● **WHAT TO WORK ON**: In the listing below, locate the line containing "Definition no_mirror : Mirror" and the line containing "Definition running : Mirror". Output both of them and every line between, exactly as written, and nothing more.

-----

(* ===== verification/UniswapMirror.v ===== *)
(** * A Uniswap V3 market end to end
    (src/adapters/market/uniswapv3 under src/core/marketstate)

    The Uniswap V3 reducer keeps the contract of the mirror, so that a quote on what
    the mirror publishes is always answered; the mirror, in turn, is a child of a
    route.  The witnesses of the mirror and of the route are a pool fed by two
    events. *)
From Stdlib Require Import Sorted.
From S2P Require Import Prelude Amount Quote Registry Pools UniswapV3 UniswapSwap UniswapTraversal UniswapLiquidity MarketState RouteMirror.
Local Open Scope Z_scope.

#[export] Instance Snapshot_kind : SnapshotData Snapshot := fun _ => "uniswap_v3/v1".

#[export] Instance UniswapEvent_kind : EventData UniswapEvent := fun event =>
  match event with
  | StateEvent _ => "uniswap_v3/state/v1"
  | PoolEvent (SwapUpdate _ _ _) => "uniswap_v3/swap/v1"
  | PoolEvent (FeeUpdate _) => "uniswap_v3/fee/v1"
  | PoolEvent (LiquidityUpdate _ _ _) => "uniswap_v3/liquidity/v1"
  | PoolEvent (InitializeUpdate _ _) => "uniswap_v3/initialize/v1"
  | BlockUpdate _ => "uniswap_v3/block/v1"
  end.

Section market.
Context {order : RangeOrder Z} (sha256 : string -> Digest).

#[export, refine] Instance uniswap_reducer : Reducer Snapshot UniswapEvent := {|
  reduce ctx_Err := Reduce Some id (id : option UniswapEvent -> option UniswapEvent) sha256 ctx_Err;
  data_ok := snapshot_ok |}.
Proof using order sha256.
  intros [e|] previous event d digest Hprev H; [done|]. apply Reduce_accepted in H as [(s & [= <-] & Hok & _)|[_ <-]].
  - done.
  - split; [by apply Hprev|done].
Defined.

Context {W : Type} (Stale : SnapshotMetadata -> MarketEvent UniswapEvent -> option string) (clock : W -> Time * W).

(** C30. Whatever a feed of a Uniswap V3 pool does, a quote on the snapshot of its mirror
    never panics, and an answer is for the amount asked, on the last version the
    mirror published. *)
Theorem mirror_quotes_answer n versions m quoter input :
  mirrored Stale clock n versions m -> Z.of_nat n < 2 ^ 64 -> mr_hasState m = true ->
  in_Snapshot input = mr_current m ->
  (forall state, snap_data (mr_current m) = Some state -> 0 <= us_feePips state) ->
  no_panic (UniswapV3.Quote Some quoter None input) /\
  forall quote, UniswapV3.Quote Some quoter None input = Ok quote ->
    answers_request input quote /\ head versions = Some (q_SnapshotVersion quote).
Proof using.
  intros Hm Hn Hst Hin Hfee. destruct (mo_current m (mirrored_ok _ _ _ _ _ Hm) Hst) as (_ & _ & _ & d & Hd & Hok & _).
  destruct (mirrored_versions _ _ _ _ _ Hm Hn) as (_ & _ & _ & Hhead). rewrite Hst in Hhead.
  destruct (uniswap_v3_source Some quoter) as [Hanswers Hpanic]. split.
  - apply Hpanic. intros state Hs. rewrite Hin in Hs. unfold pool_state in Hs. rewrite Hd in Hs. cbn in Hs.
    destruct (decide _) in Hs; [done|]. injection Hs as <-. by split; [|apply Hfee].
  - intros quote Hq. pose proof (Hanswers input quote Hq) as Ha. split; [done|]. rewrite Hhead. f_equal.
    unfold answers_request in Ha. rewrite Hin in Ha. symmetry. unfold snap_Version. tauto.
Qed.
End market.

Module UniswapMirrorWitness.
Import UniswapWitness.
#[local] Existing Instance range_map_to_list.
#[local] Existing Instance uniswap_reducer.
Definition hash (s : string) : Digest := "h".
#[local] Existing Instance mirror_feed.
Definition clock (w : unit) : Time * unit := (9, w).
Definition blocks : Monotonic := mkMonotonic BlockPositionKind false.
Definition Stale : SnapshotMetadata -> MarketEvent UniswapEvent -> option string := Monotonic_Stale blocks.
#[local] Instance reducer : Reducer Snapshot UniswapEvent := uniswap_reducer hash.

Definition event (block : Z) (receivedAt : Time) (data : UniswapEvent) : MarketEvent UniswapEvent :=
  mkMarketEvent "pool" "rpc" (mkSourcePosition "block" block) (mkSourceReference "tx" "0x1") "latest" 0 false receivedAt
    false (Some data).
Definition bootstrap : MarketEvent UniswapEvent :=
  event 100 5 (StateEvent (mkStateUpdate (us_sqrtPriceX96 pool) (us_tick pool) (us_liquidity pool) (us_feePips pool)
    (us_tickSpacing pool) (us_ticks pool) (us_coverage pool))).
Definition raised_fee : MarketEvent UniswapEvent := event 101 6 (PoolEvent (FeeUpdate 500)).
Definition reorged : MarketEvent UniswapEvent := event 99 7 (PoolEvent (FeeUpdate 100)).

Definition no_mirror : Mirror Snapshot := mkMirror "" "" 0 MarketSnapshot_zero false "" "" 0.
Definition fresh : Mirror Snapshot := default no_mirror (res_opt (NewMirror clock true "pool" "rpc" tt).1).
Definition apply (e : MarketEvent UniswapEvent) (m : Mirror Snapshot) : res (ApplyResult Snapshot) * (Mirror Snapshot * unit) :=
  Apply Stale clock None e (m, tt).
Definition booted : Mirror Snapshot := (apply bootstrap fresh).2.1.
Definition running : Mirror Snapshot := (apply raised_fee booted).2.1.

Lemma booted_mirrored : mirrored Stale clock 1 [1] booted.
Proof.
  assert (published_version (apply bootstrap fresh).1 = [1]) as H1 by (vm_compute; reflexivity).
  change [1] with ([1] ++ []). rewrite <- H1.
  eapply (mirrored_apply Stale clock 0 [] fresh None bootstrap tt _ booted tt); [|vm_compute; reflexivity].
  eapply (mirrored_new Stale clock true "pool" "rpc" tt fresh tt). reflexivity.
Qed.

Lemma booted_ok : mirror_ok (E := UniswapEvent) booted.
Proof. exact (mirrored_ok Stale clock 1 [1] booted booted_mirrored). Qed.

Lemma versions_mirrored : mirrored Stale clock 2 [2; 1] running.
Proof.
  assert (published_version (apply raised_fee booted).1 = [2]) as H2 by (vm_compute; reflexivity).
  change [2; 1] with ([2] ++ [1]). rewrite <- H2.
  eapply (mirrored_apply Stale clock 1 _ booted None raised_fee tt _ running tt); [exact booted_mirrored|vm_compute; reflexivity].
Qed.

Lemma versions_witness : StronglySorted Z.gt [2; 1] /\ head [2; 1] = Some (snap_Version (mr_current running)).
Proof.
  assert (mr_hasState running = true) as Hst by (vm_compute; reflexivity).
  destruct (mirror_versions Stale clock 2 [2; 1] running versions_mirrored ltac:(vm_compute; reflexivity)) as (Hs & _ & Hc).
  exact (conj Hs (proj2 (Hc Hst))).
Defined.

Lemma validated_witness : snap_Version (mr_current running) = 2 /\ in_sync running.
Proof.
  assert (mr_hasState booted = true /\ mr_version booted = 1) as [Hst Hv] by (vm_compute; done).
  destruct (Apply_validated Stale clock None raised_fee booted tt (apply raised_fee booted).1 running tt) as [Hs Hcase].
  - exact booted_ok.
  - intros _. vm_compute. exact (conj eq_refl (conj eq_refl eq_refl)).
  - lia.
  - lia.
  - vm_compute. reflexivity.
  - intros []. discriminate.
  - intros previous digest Hr. apply Reduce_accepted in Hr as [(d & [=] & _)|[[=] _]].
  - vm_compute. reflexivity.
  - split; [|exact Hs]. destruct Hcase as [[Heq _]|(d & digest & _ & _ & _ & _ & Hver & _)]; [|rewrite Hver, Hv; reflexivity].
    exfalso. apply (f_equal mr_version) in Heq. vm_compute in Heq. discriminate Heq.
Defined.

Lemma order_witness :
  pos_Value (md_EventPosition (snap_metadata (mr_current booted))) <=
  pos_Value (md_EventPosition (snap_metadata (mr_current (apply_all blocks clock None [raised_fee; reorged] (booted, tt)).1))).
Proof.
  assert (mr_hasState booted = true) as Hst by (vm_compute; reflexivity).
  apply (proj1 (monotonic_never_back blocks clock None [raised_fee; reorged] booted tt Hst)).
  - discriminate.
  - vm_compute. reflexivity.
  - repeat constructor.
Defined.

(** A quote on the running mirror. *)
Definition weth_usdc : Market := mkMarket "pool" "pair" "ethereum" "path" "WETH" "USDC".
Definition quoter : Quoter := mkQuoter "uniswap" weth_usdc "WETH" "USDC".
Definition request : QuoteInput Snapshot :=
  mkQuoteInput (mr_current running) "WETH" "USDC" (mkTokenAmount "WETH" (Some (10 ^ 15))) "sizing" 11.

Lemma answered_witness : no_panic (UniswapV3.Quote Some quoter None request).
Proof.
  refine (proj1 (mirror_quotes_answer hash Stale clock 2 [2; 1] running quoter request versions_mirrored _ _ eq_refl _)).
  - reflexivity.
  - vm_compute. reflexivity.
  - intros state Hs. vm_compute in Hs. injection Hs as <-. vm_compute. discriminate.
Defined.

(** A route of the pool and of a second one without state yet. *)
Definition second : Mirror Snapshot := mkMirror "pool2" "rpc" 0 MarketSnapshot_zero false HealthHealthy "" 9.
Definition no_route : RouteMirror (Mirror Snapshot) Snapshot :=
  mkRouteMirror "" "" ∅ [] 0 MarketSnapshot_zero false "".
#[local] Instance feed : FeedMirror (Mirror Snapshot) unit Snapshot UniswapEvent := mirror_feed Stale clock.
#[local] Instance feed_laws : FeedMirrorLaws (Mirror Snapshot) unit Snapshot UniswapEvent := mirror_feed_laws Stale clock.
Definition one : RouteMirror (Mirror Snapshot) Snapshot :=
  default no_route (res_opt (NewRouteMirror true "route" "composer" [Some booted])).
Definition two : RouteMirror (Mirror Snapshot) Snapshot :=
  default no_route (res_opt (NewRouteMirror true "route" "composer" [Some fresh; Some second])).
Definition batch (r : RouteMirror (Mirror Snapshot) Snapshot) (events : list (MarketEvent UniswapEvent)) :=
  ApplyBatch clock hash None events (r, tt).

Lemma only_child {C} (a c : C) : Some c ∈ [Some a] -> c = a.
Proof. intros Hc%list_elem_of_singleton. by injection Hc. Qed.

Lemma route_witness : rt_hasState (batch one [raised_fee]).2.1 = true /\ composed (batch one [raised_fee]).2.1.
Proof.
  assert (NewRouteMirror true "route" "composer" [Some booted] = Ok one) as Hone by (vm_compute; reflexivity).
  destruct (NewRouteMirror_ok "route" true "composer" [Some booted] one) as [Hroute _]; [|exact Hone|].
  { intros c Hc. rewrite (only_child booted c Hc). exact booted_ok. }
  split; [vm_compute; reflexivity|].
  destruct (route_composes clock hash None "route" one tt Hroute) as (_ & Hbatch & _).
  destruct (Hbatch [raised_fee] (batch one [raised_fee]).1 (batch one [raised_fee]).2.1 (batch one [raised_fee]).2.2) as [_ Hdone];
    [vm_compute; reflexivity|].
  destruct (batch one [raised_fee]).1 as [result|e|why] eqn:Hr; [|vm_compute in Hr; discriminate Hr..].
  destruct (Hdone result eq_refl) as [Hc _]; [|exact Hc].
  assert (ar_Disposition <$> res_opt (batch one [raised_fee]).1 = Some ApplyDispositionApplied) as Hd by (vm_compute; reflexivity).
  rewrite Hr in Hd. cbn in Hd. injection Hd as Hd. exact Hd.
Defined.

(** The batch of a route that a sibling leaves without state is reported applied,
    with the zero snapshot. *)
Example batch_without_sibling :
  (batch two [bootstrap]).1 = Ok (mkApplyResult ApplyDispositionApplied "" MarketSnapshot_zero) /\
  ApplyResult_Validate (D := RouteData Snapshot) (mkApplyResult ApplyDispositionApplied "" MarketSnapshot_zero) =
    Err (Errorf "apply result requires a snapshot").
Proof. vm_compute. done. Qed.

(** An event whose snapshot is refused makes a degraded mirror healthy while the
    snapshot it publishes stays degraded, and the next healthy update is dropped. *)
Definition degraded : Mirror Snapshot :=
  (SetHealth (W := unit) None (mkHealthUpdate HealthDegraded "websocket_disconnected" 8) (booted, tt)).2.1.
Definition refused : Mirror Snapshot := (apply (event 102 0 (PoolEvent (FeeUpdate 500))) degraded).2.1.

Example refused_event_out_of_sync :
  let healthy := (SetHealth (W := unit) None (mkHealthUpdate HealthHealthy "" 10) (refused, tt)).2.1 in
  mr_health refused = HealthHealthy /\ md_Health (snap_metadata (mr_current refused)) = HealthDegraded /\
  md_Health (snap_metadata (mr_current healthy)) = HealthDegraded.
Proof. vm_compute. done. Qed.
End UniswapMirrorWitness.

-----

● **TASK ANSWER**:
Definition no_mirror : Mirror Snapshot := mkMirror "" "" 0 MarketSnapshot_zero false "" "" 0.
Definition fresh : Mirror Snapshot := default no_mirror (res_opt (NewMirror clock true "pool" "rpc" tt).1).
Definition apply (e : MarketEvent UniswapEvent) (m : Mirror Snapshot) : res (ApplyResult Snapshot) * (Mirror Snapshot * unit) :=
  Apply Stale clock None e (m, tt).
Definition booted : Mirror Snapshot := (apply bootstrap fresh).2.1.
Definition running : Mirror Snapshot := (apply raised_fee booted).2.1.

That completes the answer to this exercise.